BC and Yukon Book Prizes Shortlist

“Darrel J. McLeod (left) is among the authors shortlisted for a BC & Yukon Book Prize this year. Read the details here.FULL STORY

 

Follow the Red Brick road

March 16th, 2015

Given that Sidney is a hotbed for both writing and bookselling, with more bookstores per capita than most other towns in B.C., the Sidney & Peninsula Literary Festival is a natural fit.

No need to parachute stars from afar; this festival is self-assuredly homegrown.

On October 2-4, 2015, approximately 20 award-winning B.C. authors, many from Vancouver Island, will entertain from genres that encompass mystery, children’s literature, poetry, short stories, novels and non-fiction.

Youth workshops on Friday afternoon will lead to author presentations on Friday evening at North Saanich Middle School. Saturday will feature workshops and authors’ readings at the Sidney Pier Hotel on the waterfront, climaxed by a gala evening at the Mary Winspear Centre.
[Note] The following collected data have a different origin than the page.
(** [m.set(k, v)] on an absent key appends the entry. *)
Lemma jsmap_set_absent (k : K) (v : V) (m : list (K * V)) :
  jsmap_get k m = None -> jsmap_set k v m = (m ++ [(k, v)])%list.
Proof.
  induction m as [|[k' v'] m IH]; simpl; [done |].
  case_decide; [discriminate |]. intros Hg. by rewrite IH.
Qed.

Lemma elem_of_jsmap_set_keys (k j : K) (v : V) (m : list (K * V)) :
  j ∈ map fst (jsmap_set k v m) <-> j = k \/ j ∈ map fst m.
Proof.
  induction m as [|[k' v'] m IH]; simpl.
  - set_solver.
  - case_decide; subst; simpl; rewrite ?elem_of_cons, ?IH; naive_solver.
Qed.

Lemma jsmap_set_keys_NoDup (k : K) (v : V) (m : list (K * V)) :
  NoDup (map fst m) -> NoDup (map fst (jsmap_set k v m)).
Proof.
  induction m as [|[k' v'] m IH]; simpl; intros Hnd.
  - constructor; [set_solver | constructor].
  - apply NoDup_cons in Hnd as [Hn Hnd]. case_decide; subst; simpl.
    + by constructor.
    + constructor; [rewrite elem_of_jsmap_set_keys; naive_solver | by apply IH].
Qed.
End JsMap.

(** ** Exceptions

    Code that can throw returns [inl] of the error, [inr] of its value;
    [x <- c ;; k] propagates the first exception, as [throw] does through
    the callers. *)
Notation "x <- c ;; k" := (match c with inl e => inl e | inr x => k end)
  (at level 60, c at next level, right associativity) : js_scope.

(** [arr.filter(cb)] with a callback that may throw: the callback runs on
    the elements in order and the first exception escapes. *)
Fixpoint js_filter_throw {E A : Type} (cb : A -> E + bool) (l : list A) : E + list A :=
  match l with
  | [] => inr []
  | x :: l' =>
      b <- cb x ;;
      r <- js_filter_throw cb l' ;;
      inr (if b then x :: r else r)
  end.

Lemma js_filter_throw_pure {E A : Type} (cb : A -> E + bool) (p : A -> bool) (l : list A) :
  (forall x, x ∈ l -> cb x = inr (p x)) -> js_filter_throw cb l = inr (List.filter p l).
Proof.
  induction l as [|x l IH]; simpl; intros Hcb; [done |].
  rewrite Hcb by (left; done). rewrite IH by (intros y Hy; apply Hcb; by right).
  simpl. by destruct (p x).
Qed.

Lemma js_filter_throw_inl {E A : Type} (cb : A -> E + bool) (l : list A) (e : E) :
  js_filter_throw cb l = inl e -> exists x, x ∈ l /\ cb x = inl e.
Proof.
  induction l as [|x l IH]; simpl; [done |].
  destruct (cb x) eqn:Hx; [intros [= ->]; exists x; split; [left | done] |].
  destruct (js_filter_throw cb l); [|done]. intros [= ->].
  destruct (IH eq_refl) as (y & Hy & Hcb). exists y; split; [by right | done].
Qed.

Lemma elem_of_list_filter_bool {A : Type} (p : A -> bool) (l : list A) (x : A) :
  x ∈ List.filter p l <-> x ∈ l /\ p x = true.
Proof. rewrite !list_elem_of_In. apply filter_In. Qed.

Lemma list_filter_bool_id {A : Type} (p : A -> bool) (l : list A) :
  (forall x, x ∈ l -> p x = true) -> List.filter p l = l.
Proof.
  induction l as [|x l IH]; simpl; intros Hp; [done |].
  rewrite Hp by (left; done). f_equal. apply IH. intros y Hy. apply Hp. by right.
Qed.

(** ** [Array.prototype.sort]

    [arr.sort(cmp)] is a stable sort (ECMAScript 2019 on): [js_sort] is an
    insertion sort that processes the array left to right and inserts each
    element after every element that does not compare greater, so that
    elements comparing equal keep their order.  For a consistent
    comparator the stable sorted permutation is unique, so any stable sort
    is a faithful model. *)
Fixpoint js_insert {A : Type} (cmp : A -> A -> Z) (x : A) (l : list A) : list A :=
  match l with
  | [] => [x]
  | y :: l' => if (0 <? cmp y x)%Z then x :: l else y :: js_insert cmp x l'
  end.

Definition js_sort {A : Type} (cmp : A -> A -> Z) (l : list A) : list A :=
  fold_left (fun acc x => js_insert cmp x acc) l [].

(** The default comparison of [sort()] on ASCII strings. *)
Definition js_string_cmp (a b : string) : Z :=
  match String.compare a b with Lt => -1 | Eq => 0 | Gt => 1 end.

Lemma js_string_cmp_antisym (a b : string) :
  (0 < js_string_cmp a b)%Z -> (js_string_cmp b a < 0)%Z.
Proof.
  unfold js_string_cmp. rewrite (String.compare_antisym b a).
  by destruct (String.compare a b).
Qed.

Section JsSort.
Context {A : Type} (cmp : A -> A -> Z).

Lemma js_insert_perm (x : A) (l : list A) : js_insert cmp x l ≡ₚ x :: l.
Proof.
  induction l as [|y l IH]; simpl; [done |].
  destruct (0 <? cmp y x)%Z; [done |]. rewrite IH. apply Permutation_swap.
Qed.

Lemma js_sort_perm (l : list A) : js_sort cmp l ≡ₚ l.
Proof.
  unfold js_sort. cut (forall acc, fold_left (fun acc x => js_insert cmp x acc) l acc ≡ₚ acc ++ l).
  { intros H. apply H. }
  induction l as [|x l IH]; intros acc; simpl; [by rewrite app_nil_r |].
  rewrite IH, js_insert_perm. apply Permutation_middle.
Qed.

(** A comparator whose sign is antisymmetric, as [b.k - a.k] and the
    string order are. *)
Hypothesis cmp_antisym : forall a b, (0 < cmp a b)%Z -> (cmp b a < 0)%Z.
(* ===== verification/Store.v ===== *)
(** * Persistent store adapter: [localStorage], [getStorage], [setStorage]

    [localStorage] is the browser's string-to-string store.  The class
    [Storage] states what the code uses of it ([getItem], [setItem], which
    may throw [QuotaExceededError], [removeItem]); [StorageLaws] states
    what the adapter relies on, and [web_storage], a [gmap] with a quota,
    implements both.

    [JSON.parse] and [JSON.stringify] are library functions the code only
    calls: the adapter is modelled for any [parse : string -> option json]
    ([None] when [JSON.parse] throws) and any [stringify], as [Context]
    variables of the section [Adapter].

    - [setStorage]: DataContext.jsx lines 53-59;
    - [getStorage]: DataContext.jsx lines 27-50;
    - [getStoredUsers]: AuthContext.jsx lines 14-35, the roster's own
      reader, which on a parse error returns [[]] rather than the
      fallback. *)

From S2P Require Import Prelude.

Module Store.

(** A JSON value, as [JSON.parse] returns it (numbers are integers here). *)
Inductive json : Type :=
| JSNull
| JSBool (b : bool)
| JSNumber (n : Z)
| JSString (s : string)
| JSArray (l : list json)
| JSObject (fields : list (string * json)).

(** [Array.isArray(v)] *)
Definition is_array (v : json) : bool :=
  match v with JSArray _ => true | _ => false end.

(** [typeof v === 'object'] ([typeof null] is ['object'] too). *)
Definition typeof_object (v : json) : bool :=
  match v with JSNull | JSArray _ | JSObject _ => true | _ => false end.

Definition is_null (v : json) : bool :=
  match v with JSNull => true | _ => false end.

(** ** The [localStorage] interface *)

Class Storage (S : Type) := {
  getItem : S -> string -> option string;
  setItem : S -> string -> string -> option S;
  removeItem : S -> string -> S
}.

Class StorageLaws (S : Type) `{Storage S} := {
  getItem_setItem_eq s s' k v : setItem s k v = Some s' -> getItem s' k = Some v;
  getItem_setItem_ne s s' k k' v : setItem s k v = Some s' -> k <> k' -> getItem s' k' = getItem s k';
  getItem_removeItem_eq s k : getItem (removeItem s k) k = None;
  getItem_removeItem_ne s k k' : k <> k' -> getItem (removeItem s k) k' = getItem s k'
}.

(** The browser's store: its items and its quota in characters. *)
Record web_storage : Type := mkWebStorage {
  items : gmap string string;
  quota : nat
}.

Definition used_space (m : gmap string string) : nat :=
  map_fold (fun k v acc => (String.length k + String.length v + acc)%nat) 0%nat m.

#[export] Instance web_storage_ops : Storage web_storage := {
  getItem s k := items s !! k;
  setItem s k v :=
    let m := <[k := v]> (items s) in
    if bool_decide (used_space m <= quota s)%nat then Some (mkWebStorage m (quota s)) else None;
  removeItem s k := mkWebStorage (delete k (items s)) (quota s)
}.

#[export] Instance web_storage_laws : StorageLaws web_storage.
Proof.
  split; simpl.
  - intros s s' k v. case_bool_decide; intros; simplify_eq/=. apply lookup_insert_eq.
  - intros s s' k k' v. case_bool_decide; intros; simplify_eq/=. by apply lookup_insert_ne.
  - intros s k. apply lookup_delete_eq.
  - intros s k k' Hne. by apply lookup_delete_ne.
Qed.

(** A store without quota, in which every write succeeds. *)
#[export] Instance mem_storage_ops : Storage (gmap string string) := {
  getItem s k := s !! k;
  setItem s k v := Some (<[k := v]> s);
  removeItem s k := delete k s
}.

#[export] Instance mem_storage_laws : StorageLaws (gmap string string).
Proof.
  split; simpl.
  - intros s s' k v [= <-]. apply lookup_insert_eq.
  - intros s s' k k' v [= <-] Hne. by apply lookup_insert_ne.
  - intros s k. apply lookup_delete_eq.
  - intros s k k' Hne. by apply lookup_delete_ne.
Qed.

(** Writes to [mem_storage] always succeed. *)
Lemma mem_setItem_some (s : gmap string string) (k v : string) : is_Some (setItem s k v).
Proof. by eexists. Qed.

(** ** The adapter *)

Section Adapter.
Context {S : Type} `{StorageLaws S}.
Context (parse : string -> option json) (stringify : json -> string).

(** [setStorage(key, value)]: a failed write is caught and logged. *)
Definition setStorage (s : S) (key : string) (value : json) : S :=
  match setItem s key (stringify value) with
  | Some s' => s'
  | None => s
  end.

(** The test of line 38: the parsed value is unusable. *)
Definition invalid_shape (fallback parsed : json) : bool :=
  is_null parsed ||
  (is_array fallback && negb (is_array parsed)) ||
  (typeof_object fallback && negb (is_null fallback) &&
     (negb (typeof_object parsed) || is_null parsed)).

(** [getStorage(key, fallback)]: the value read and the store after. *)
Definition getStorage (s : S) (key : string) (fallback : json) : json * S :=
  match getItem s key with
  | None => (fallback, setStorage s key fallback)
  | Some stored =>
      if String.eqb stored "" then (fallback, setStorage s key fallback)
      else match parse stored with
           | None => (fallback, s)
           | Some parsed =>
               if invalid_shape fallback parsed
               then (fallback, setStorage s key fallback)
               else (parsed, s)
           end
  end.

(** [getStoredUsers()] with the seed roster [initialUsers]. *)
Definition getStoredUsers (s : S) (initialUsers : json) : json * S :=
  let seed := match setItem s "skillbridge_users" (stringify initialUsers) with
              | Some s' => (initialUsers, s')
              | None => (JSArray [], s)
              end in
  match getItem s "skillbridge_users" with
  | None => seed
  | Some stored =>
      if String.eqb stored "" then seed
      else match parse stored with
           | None => (JSArray [], s)
           | Some parsed => if is_array parsed then (parsed, s) else seed
           end
  end.

Lemma setStorage_other (s : S) (key k : string) (v : json) :
  key <> k -> getItem (setStorage s key v) k = getItem s k.
Proof.
  unfold setStorage. destruct (setItem s key _) eqn:E; [|done].
  by eapply getItem_setItem_ne.
Qed.

Lemma setStorage_same (s s' : S) (key : string) (v : json) :
  setItem s key (stringify v) = Some s' ->
  setStorage s key v = s' /\ getItem s' key = Some (stringify v).
Proof. unfold setStorage. intros E. rewrite E. split; [done | by eapply getItem_setItem_eq]. Qed.

(** C9: P6, first half: an unparseable stored value yields the fallback and
    the store is left as it was (the corrupt text is not overwritten). *)
Theorem getStorage_unparseable (s : S) (key stored : string) (fallback : json) :
  getItem s key = Some stored -> stored <> "" -> parse stored = None ->
  getStorage s key fallback = (fallback, s).
Proof.
  intros Hget Hne Hparse. unfold getStorage. rewrite Hget, Hparse.
  by rewrite (proj2 (String.eqb_neq _ _) Hne).
Qed.

(** C10: P6, second half: a parseable value of the wrong shape yields the
    fallback and is overwritten with it, when the write succeeds. *)
Theorem getStorage_wrong_shape (s s' : S) (key stored : string) (fallback parsed : json) :
  getItem s key = Some stored -> stored <> "" -> parse stored = Some parsed ->
  invalid_shape fallback parsed = true ->
  setItem s key (stringify fallback) = Some s' ->
  getStorage s key fallback = (fallback, s') /\ getItem s' key = Some (stringify fallback).
Proof.
  intros Hget Hne Hparse Hinv Hset. unfold getStorage. rewrite Hget, Hparse, Hinv.
  rewrite (proj2 (String.eqb_neq _ _) Hne).
  destruct (setStorage_same _ _ _ _ Hset) as [-> ->]. done.
Qed.

(** The read is either the fallback or the parsed stored text, and no key
    other than [key] changes. *)
Theorem getStorage_frame (s : S) (key k : string) (fallback : json) :
  key <> k ->
  getItem (getStorage s key fallback).2 k = getItem s k /\
  ((getStorage s key fallback).1 = fallback \/
   exists stored, getItem s key = Some stored /\ parse stored = Some (getStorage s key fallback).1).
Proof.
  intros Hne. unfold getStorage.
  destruct (getItem s key) as [stored|] eqn:Hget; [|split; [by apply setStorage_other | by left]].
  destruct (String.eqb stored ""); [split; [by apply setStorage_other | by left] |].
  destruct (parse stored) as [parsed|] eqn:Hp; [|by split; [|left]].
  destruct (invalid_shape fallback parsed); simpl;
    [split; [by apply setStorage_other | by left] | split; [done | right; eauto]].
Qed.

(** C29: The shape guarantee the callers rely on: with an array fallback the
    value read is an array, and with an object fallback a non-null
    object. *)
Theorem getStorage_shape (s : S) (key : string) (fallback : json) :
  (is_array fallback = true -> is_array (getStorage s key fallback).1 = true) /\
  (typeof_object fallback = true -> is_null fallback = false ->
     typeof_object (getStorage s key fallback).1 = true /\
     is_null (getStorage s key fallback).1 = false).
Proof.
  unfold getStorage.
  destruct (getItem s key) as [stored|]; [|done].
  destruct (String.eqb stored ""); [done |].
  destruct (parse stored) as [parsed|]; [|done].
  destruct fallback, parsed; simpl; intuition congruence.
Qed.

(** On a parse error the roster reader returns an empty roster, not the
    seed roster, and leaves the store untouched. *)
Theorem getStoredUsers_unparseable (s : S) (stored : string) (initialUsers : json) :
  getItem s "skillbridge_users" = Some stored -> stored <> "" -> parse stored = None ->
  getStoredUsers s initialUsers = (JSArray [], s).
Proof.
  intros Hget Hne Hp. unfold getStoredUsers. rewrite Hget, Hp.
  by rewrite (proj2 (String.eqb_neq _ _) Hne).
Qed.
End Adapter.

(** ** Concrete instances for the witnesses *)

Definition demo_parse (s : string) : option json :=
  if String.eqb s "[]" then Some (JSArray [])
  else if String.eqb s "{}" then Some (JSObject []) else None.

Definition demo_stringify (v : json) : string :=
  match v with JSArray _ => "[]" | JSObject _ => "{}" | _ => "null" end.

Definition demo_store : web_storage :=
  mkWebStorage (<["internships" := "{oops"]> (<["companies" := "{}"]> ∅)) 100.

Lemma getStorage_unparseable_witness :
  getStorage demo_parse demo_stringify demo_store "internships" (JSArray []) =
  (JSArray [], demo_store).
Proof. apply getStorage_unparseable with (stored := "{oops"); [reflexivity | discriminate | reflexivity]. Defined.

Lemma getStorage_wrong_shape_witness :
  exists s', getStorage demo_parse demo_stringify demo_store "companies" (JSArray []) =
             (JSArray [], s') /\ getItem s' "companies" = Some "[]".
Proof.
  eexists. apply getStorage_wrong_shape with (stored := "{}") (parsed := JSObject []);
    [reflexivity | discriminate | reflexivity | reflexivity | vm_compute; reflexivity].
Defined.

Lemma getStorage_frame_witness :
  getItem (getStorage demo_parse demo_stringify demo_store "companies" (JSArray [])).2 "internships" =
  Some "{oops".
Proof. rewrite (proj1 (getStorage_frame demo_parse demo_stringify demo_store "companies" "internships" (JSArray []) ltac:(discriminate))). reflexivity. Defined.

Lemma getStorage_shape_witness :
  is_array (getStorage demo_parse demo_stringify demo_store "companies" (JSArray [])).1 = true.
Proof. apply (proj1 (getStorage_shape demo_parse demo_stringify demo_store "companies" (JSArray []))). reflexivity. Defined.

Lemma getStoredUsers_unparseable_witness :
  getStoredUsers demo_parse demo_stringify
    (mkWebStorage (<["skillbridge_users" := "oops"]> ∅) 100) (JSArray []) =
  (JSArray [], mkWebStorage (<["skillbridge_users" := "oops"]> ∅) 100).
Proof. apply getStoredUsers_unparseable with (stored := "oops"); [reflexivity | discriminate | reflexivity]. Defined.

End Store.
The festival wraps up on Sunday with a brunch with the authors at the Pier Hotel.

To get the ball rolling, there’s a series of readings this year as fundraisers at the Red Brick Café. The first was a sellout in February featuring local Order of Canada poets Lorna Crozier and Patrick Lane for 80 people. The future events will be held April 2nd, June 5th and September 11th, at 7 p.m. The next gathering on April 2 will feature novelist and short story writer M.A.C. (Marion) Farrant and veteran journalist and non-fiction author Stephen Hume.

The venerable Red Brick Readings were originated in 2000 organized by a community/business committee that was led by Cliff McNeil-Smith, owner of Tanner’s Books. When a grassroots committee decided to organize the first Sidney Literary Festival in 2013, they restarted the Red Brick Readings as a fundraiser for their Festival. The series name is derived from the venue: the Red Brick Cafe at 2423 Beacon in Sidney.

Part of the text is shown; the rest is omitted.